**Assignment**
Retype, exactly as they appear below, the lines between the line holding "Definition text (lines" and the line holding "v ≫= fun c =>", both ends included.

---------- Source material

(* ===== verification/Rescue.v ===== *)
(** Rescue DAGs: Dag::WriteRescue() and Dag::WriteNodeToRescue() of condor_dagman/dag.cpp, and the names
    of the files (dagman_multi_dag.cpp).

    When a DAG fails, DAGMan writes a file from which it can be run again.  A partial rescue DAG has
    only DONE and RETRY lines and is read on top of the original files; a full one describes the whole
    DAG.  The file is the list of its lines.  Reading a partial rescue DAG after the original files
    gives back exactly which nodes were done and their retries. *)

From S2P Require Import Prelude HashTable CondorId PriorityList DagJob Dag DagCycle DagBuild.
From S2P Require Import CheckEvents DagRun DagLogic DagSafety DagTermination DagBooks DagProgress DagStart DagParse DagRead.

Open Scope Z_scope.

(** ** Writing *)

Definition text (lines : list bytes) : bytes := concat ((fun l => l ++ [LF]) <$> lines).

(** The escapes of a VARS value. *)
Definition escape_value (v : bytes) : bytes :=
  v ≫= fun c => if bool_decide (c = DQUOTE) then [BSLASH; DQUOTE]
                else if bool_decide (c = BSLASH) then [BSLASH; BSLASH] else [c].
Definition vars_text (l : list (bytes * bytes)) : bytes :=
  l ≫= fun nv => [SP] ++ nv.1 ++ s2b "=" ++ [DQUOTE] ++ escape_value nv.2 ++ [DQUOTE].

Definition opt_line {A} (o : option A) (f : A -> bytes) : list bytes := match o with Some a => [f a] | None => [] end.

(** The description of a node, in a full rescue DAG. *)
Definition description_lines (j : Job) : list bytes :=
  let name := _jobName j in
  let keyword :=
    if _final j then s2b "FINAL"
    else match _jobType j with
         | TYPE_CONDOR => match _dagFile j with Some _ => s2b "SUBDAG EXTERNAL" | None => s2b "JOB" end
         | TYPE_STORK => s2b "DATA"
         end in
  [[]; keyword ++ s2b " " ++ name ++ s2b " " ++ default (_cmdFile j) (_dagFile j) ++ s2b " " ++
       (if streq (_directory j) [] then [] else s2b "DIR " ++ _directory j ++ s2b " ") ++
       (if _noop j then s2b "NOOP " else [])] ++
  opt_line (_scriptPre j) (fun s => s2b "SCRIPT PRE  " ++ name ++ s2b " " ++ _cmd s) ++
  (if HasPreSkip j then [s2b "PRE_SKIP " ++ name ++ s2b " " ++ print_d (_preskip j)] else []) ++
  opt_line (_scriptPost j) (fun s => s2b "SCRIPT POST " ++ name ++ s2b " " ++ _cmd s) ++
  (match varsFromDag j with [] => [] | vars => [s2b "VARS " ++ name ++ vars_text vars] end) ++
  opt_line (abort_dag_val j) (fun v => s2b "ABORT-DAG-ON " ++ name ++ s2b " " ++ print_d v ++
    match abort_dag_return_val j with Some r => s2b " RETURN " ++ print_d r | None => [] end) ++
  (if _hasNodePriority j then [s2b "PRIORITY " ++ name ++ s2b " " ++ print_d (_nodePriority j)] else []) ++
  opt_line (_throttleInfo j) (fun c => s2b "CATEGORY " ++ name ++ s2b " " ++ c).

--------------------

**Reply**
Definition text (lines : list bytes) : bytes := concat ((fun l => l ++ [LF]) <$> lines).

(** The escapes of a VARS value. *)
Definition escape_value (v : bytes) : bytes :=
  v ≫= fun c => if bool_decide (c = DQUOTE) then [BSLASH; DQUOTE]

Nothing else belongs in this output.